(DATA FOR THIS TASK Opens)
(** * Aternos Guard: a model of the server and proofs about it

    The server is one Node.js process: module-level variables (the
    configuration with its user list, the session map, the bot handle, the
    status fields, the timer handles, the log buffer) and event handlers that
    run to completion one after the other.  The first part of the development
    follows that shape:

    - [JS]: the JavaScript values and primitives the handlers rely on (JSON
      values, truthiness, [String(v)], [trim], [parseInt]);
    - the configuration: [toPositiveInt], [normalizeUser], [loadConfig], the
      assignments of [POST /api/config];
    - the state of the process: the variables, and what the runtime holds for
      them (clients with listeners attached, pending timeouts, running
      intervals, what was broadcast);
    - the log buffer: [addLog] and [GET /api/logs];
    - users and sessions: [resolveAuthFromToken], the middlewares, and the
      [/api/auth] and [/api/users] handlers;
    - the bot controller: timers, [queueReconnect], [createBot] with the
      listeners it installs, [startBot], [stopBot], [restartBot];
    - the event loop as a step relation.

    The second part proves an invariant of the event loop (what the runtime
    holds agrees with the variables that refer to it) and, from it, the
    properties of the controller, the sessions, the log buffer, the numeric
    configuration fields and the user list.  The last part adds properties of
    the handlers themselves: who gets through the middlewares, signing in and
    out, what starting, stopping, restarting and reconnecting leave behind,
    that a bot meant to run always has a client or a reconnect scheduled, what
    the replies disclose, and that tokens stay distinct.

    Every handler takes the reading of [Date.now()] as an argument [now]; the
    clock is taken not to advance while one handler runs.  Random values
    ([crypto.randomUUID], [crypto.randomBytes]) are arguments too.  Writing the
    configuration file and printing to the console do not feed back into the
    handlers and are left out.  [String] and [parseInt] are modelled where they
    return, and [trim] and the white space of [parseInt] for single-byte
    characters; a statement of the last part that depends on either says so
    ([reads_as_text]). *)

From Stdlib Require Import ZArith String Ascii DecimalString Bool Lia.
From stdpp Require Import gmap strings list.

#[local] Set Warnings "-register-all".
Local Open Scope string_scope.
Local Open Scope list_scope.
Local Open Scope Z_scope.

(** ** JavaScript values and primitives *)

Module JS.

(** A value as [JSON.parse] returns it.  A number is carried as the decimal
    text that JavaScript's number-to-string conversion gives it, which is all
    that [String(v)] and [parseInt(v, 10)] look at; [JObj] lists the own
    properties of the parsed object. *)
Inductive json : Type :=
| JNull
| JBool (b : bool)
| JNum (repr : string)
| JStr (s : string)
| JArr (items : list json)
| JObj (fields : list (string * json)).

(** The result of a numeric primitive: [NaN], a finite integer-valued number,
    or an infinity.  (Negative zero is [Fin 0]: the code only compares.) *)
Inductive jsnum : Type :=
| NaN
| Fin (z : Z)
| PosInf
| NegInf.

(** [String(n)] for an integer-valued number within the exact range. *)
Definition string_of_Z (z : Z) : string := NilZero.string_of_int (Z.to_int z).

Definition js_of_Z (z : Z) : json := JNum (string_of_Z z).

Fixpoint assoc (k : string) (fs : list (string * json)) : option json :=
  match fs with
  | [] => None
  | (k', v) :: rest => if String.eqb k k' then Some v else assoc k rest
  end.

(** [v.k] for one of the named properties the server reads; [None] is
    [undefined].  Arrays, strings, numbers and booleans have none of them.
    ([null.k] throws; the callers test for [null] first.) *)
Definition prop (v : json) (k : string) : option json :=
  match v with
  | JObj fs => assoc k fs
  | _ => None
  end.

(** Truthiness.  The only falsy number JSON can hold is zero. *)
Definition truthy (v : json) : bool :=
  match v with
  | JNull => false
  | JBool b => b
  | JNum r => negb (String.eqb r "0")
  | JStr s => negb (String.eqb s "")
  | JArr _ | JObj _ => true
  end.

(** [v || d], where [v] may be [undefined]. *)
Definition or_else (v : option json) (d : json) : json :=
  match v with
  | Some x => if truthy x then x else d
  | None => d
  end.

(** [String(v)]: an array joins its elements with commas, [null] elements
    giving the empty text; an object gives its tag.  (That is the conversion
    where it returns; for an object with a property [toString] of its own it
    throws, see [String_returns] below.) *)
Fixpoint toString (v : json) : string :=
  match v with
  | JNull => "null"
  | JBool true => "true"
  | JBool false => "false"
  | JNum r => r
  | JStr s => s
  | JArr items =>
      (fix join (l : list json) : string :=
         match l with
         | [] => ""
         | x :: rest =>
             let here := match x with JNull => "" | _ => toString x end in
             match rest with
             | [] => here
             | _ => here +:+ "," +:+ join rest
             end
         end) items
  | JObj _ => "[object Object]"
  end.

(** [String(v)] where [v] may be [undefined]. *)
Definition toString_opt (v : option json) : string :=
  match v with
  | Some x => toString x
  | None => "undefined"
  end.

(** White space, as far as single-byte characters go: TAB, LF, VT, FF, CR and
    the space. *)
Definition is_ws (c : ascii) : bool :=
  let n := N_of_ascii c in
  (n =? 32)%N || ((9 <=? n)%N && (n <=? 13)%N).

Definition is_digit (c : ascii) : bool :=
  let n := N_of_ascii c in
  (48 <=? n)%N && (n <=? 57)%N.

Definition digit_value (c : ascii) : Z := Z.of_N (N_of_ascii c) - 48.

Fixpoint trimStart (s : string) : string :=
  match s with
  | String c rest => if is_ws c then trimStart rest else s
  | EmptyString => EmptyString
  end.

Fixpoint rev_onto (s acc : string) : string :=
  match s with
  | String c rest => rev_onto rest (String c acc)
  | EmptyString => acc
  end.

Definition reverse (s : string) : string := rev_onto s EmptyString.

(** [s.trim()] *)
Definition trim (s : string) : string :=
  reverse (trimStart (reverse (trimStart s))).

(** The value of the longest prefix of decimal digits, onto [acc]. *)
Fixpoint digits (s : string) (acc : Z) : Z :=
  match s with
  | String c rest => if is_digit c then digits rest (10 * acc + digit_value c) else acc
  | EmptyString => acc
  end.

(** The double nearest to the non-negative integer [m] (ties to even), or
    [None] when that is beyond the largest finite double. *)
Definition nearest_double (m : Z) : option Z :=
  let n := Z.log2 m in
  if n <? 53 then Some m
  else
    let e := n - 52 in
    let q := Z.shiftr m e in
    let r := Z.land m (Z.ones e) in
    let half := Z.shiftl 1 (e - 1) in
    let q' := if (half <? r) || ((r =? half) && Z.odd q) then q + 1 else q in
    let v := Z.shiftl q' e in
    if v <? 2 ^ 1024 then Some v else None.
(DATA FOR THIS TASK Closes)
▶ TASK ITEM: Your answer should be the records above, set down exactly.

▶ ANSWER TO THE PROBLEM:
(** * Aternos Guard: a model of the server and proofs about it

    The server is one Node.js process: module-level variables (the
    configuration with its user list, the session map, the bot handle, the
    status fields, the timer handles, the log buffer) and event handlers that
    run to completion one after the other.  The first part of the development
    follows that shape:

    - [JS]: the JavaScript values and primitives the handlers rely on (JSON
      values, truthiness, [String(v)], [trim], [parseInt]);
    - the configuration: [toPositiveInt], [normalizeUser], [loadConfig], the
      assignments of [POST /api/config];
    - the state of the process: the variables, and what the runtime holds for
      them (clients with listeners attached, pending timeouts, running
      intervals, what was broadcast);
    - the log buffer: [addLog] and [GET /api/logs];
    - users and sessions: [resolveAuthFromToken], the middlewares, and the
      [/api/auth] and [/api/users] handlers;
    - the bot controller: timers, [queueReconnect], [createBot] with the
      listeners it installs, [startBot], [stopBot], [restartBot];
    - the event loop as a step relation.

    The second part proves an invariant of the event loop (what the runtime
    holds agrees with the variables that refer to it) and, from it, the
    properties of the controller, the sessions, the log buffer, the numeric
    configuration fields and the user list.  The last part adds properties of
    the handlers themselves: who gets through the middlewares, signing in and
    out, what starting, stopping, restarting and reconnecting leave behind,
    that a bot meant to run always has a client or a reconnect scheduled, what
    the replies disclose, and that tokens stay distinct.

    Every handler takes the reading of [Date.now()] as an argument [now]; the
    clock is taken not to advance while one handler runs.  Random values
    ([crypto.randomUUID], [crypto.randomBytes]) are arguments too.  Writing the
    configuration file and printing to the console do not feed back into the
    handlers and are left out.  [String] and [parseInt] are modelled where they
    return, and [trim] and the white space of [parseInt] for single-byte
    characters; a statement of the last part that depends on either says so
    ([reads_as_text]). *)

From Stdlib Require Import ZArith String Ascii DecimalString Bool Lia.
From stdpp Require Import gmap strings list.

#[local] Set Warnings "-register-all".
Local Open Scope string_scope.
Local Open Scope list_scope.
Local Open Scope Z_scope.

(** ** JavaScript values and primitives *)

Module JS.

(** A value as [JSON.parse] returns it.  A number is carried as the decimal
    text that JavaScript's number-to-string conversion gives it, which is all
    that [String(v)] and [parseInt(v, 10)] look at; [JObj] lists the own
    properties of the parsed object. *)
Inductive json : Type :=
| JNull
| JBool (b : bool)
| JNum (repr : string)
| JStr (s : string)
| JArr (items : list json)
| JObj (fields : list (string * json)).

(** The result of a numeric primitive: [NaN], a finite integer-valued number,
    or an infinity.  (Negative zero is [Fin 0]: the code only compares.) *)
Inductive jsnum : Type :=
| NaN
| Fin (z : Z)
| PosInf
| NegInf.

(** [String(n)] for an integer-valued number within the exact range. *)
Definition string_of_Z (z : Z) : string := NilZero.string_of_int (Z.to_int z).

Definition js_of_Z (z : Z) : json := JNum (string_of_Z z).

Fixpoint assoc (k : string) (fs : list (string * json)) : option json :=
  match fs with
  | [] => None
  | (k', v) :: rest => if String.eqb k k' then Some v else assoc k rest
  end.

(** [v.k] for one of the named properties the server reads; [None] is
    [undefined].  Arrays, strings, numbers and booleans have none of them.
    ([null.k] throws; the callers test for [null] first.) *)
Definition prop (v : json) (k : string) : option json :=
  match v with
  | JObj fs => assoc k fs
  | _ => None
  end.

(** Truthiness.  The only falsy number JSON can hold is zero. *)
Definition truthy (v : json) : bool :=
  match v with
  | JNull => false
  | JBool b => b
  | JNum r => negb (String.eqb r "0")
  | JStr s => negb (String.eqb s "")
  | JArr _ | JObj _ => true
  end.

(** [v || d], where [v] may be [undefined]. *)
Definition or_else (v : option json) (d : json) : json :=
  match v with
  | Some x => if truthy x then x else d
  | None => d
  end.

(** [String(v)]: an array joins its elements with commas, [null] elements
    giving the empty text; an object gives its tag.  (That is the conversion
    where it returns; for an object with a property [toString] of its own it
    throws, see [String_returns] below.) *)
Fixpoint toString (v : json) : string :=
  match v with
  | JNull => "null"
  | JBool true => "true"
  | JBool false => "false"
  | JNum r => r
  | JStr s => s
  | JArr items =>
      (fix join (l : list json) : string :=
         match l with
         | [] => ""
         | x :: rest =>
             let here := match x with JNull => "" | _ => toString x end in
             match rest with
             | [] => here
             | _ => here +:+ "," +:+ join rest
             end
         end) items
  | JObj _ => "[object Object]"
  end.

(** [String(v)] where [v] may be [undefined]. *)
Definition toString_opt (v : option json) : string :=
  match v with
  | Some x => toString x
  | None => "undefined"
  end.

(** White space, as far as single-byte characters go: TAB, LF, VT, FF, CR and
    the space. *)
Definition is_ws (c : ascii) : bool :=
  let n := N_of_ascii c in
  (n =? 32)%N || ((9 <=? n)%N && (n <=? 13)%N).

Definition is_digit (c : ascii) : bool :=
  let n := N_of_ascii c in
  (48 <=? n)%N && (n <=? 57)%N.

Definition digit_value (c : ascii) : Z := Z.of_N (N_of_ascii c) - 48.

Fixpoint trimStart (s : string) : string :=
  match s with
  | String c rest => if is_ws c then trimStart rest else s
  | EmptyString => EmptyString
  end.

Fixpoint rev_onto (s acc : string) : string :=
  match s with
  | String c rest => rev_onto rest (String c acc)
  | EmptyString => acc
  end.

Definition reverse (s : string) : string := rev_onto s EmptyString.

(** [s.trim()] *)
Definition trim (s : string) : string :=
  reverse (trimStart (reverse (trimStart s))).

(** The value of the longest prefix of decimal digits, onto [acc]. *)
Fixpoint digits (s : string) (acc : Z) : Z :=
  match s with
  | String c rest => if is_digit c then digits rest (10 * acc + digit_value c) else acc
  | EmptyString => acc
  end.

(** The double nearest to the non-negative integer [m] (ties to even), or
    [None] when that is beyond the largest finite double. *)
Definition nearest_double (m : Z) : option Z :=
  let n := Z.log2 m in
  if n <? 53 then Some m
  else
    let e := n - 52 in
    let q := Z.shiftr m e in
    let r := Z.land m (Z.ones e) in
    let half := Z.shiftl 1 (e - 1) in
    let q' := if (half <? r) || ((r =? half) && Z.odd q) then q + 1 else q in
    let v := Z.shiftl q' e in
    if v <? 2 ^ 1024 then Some v else None.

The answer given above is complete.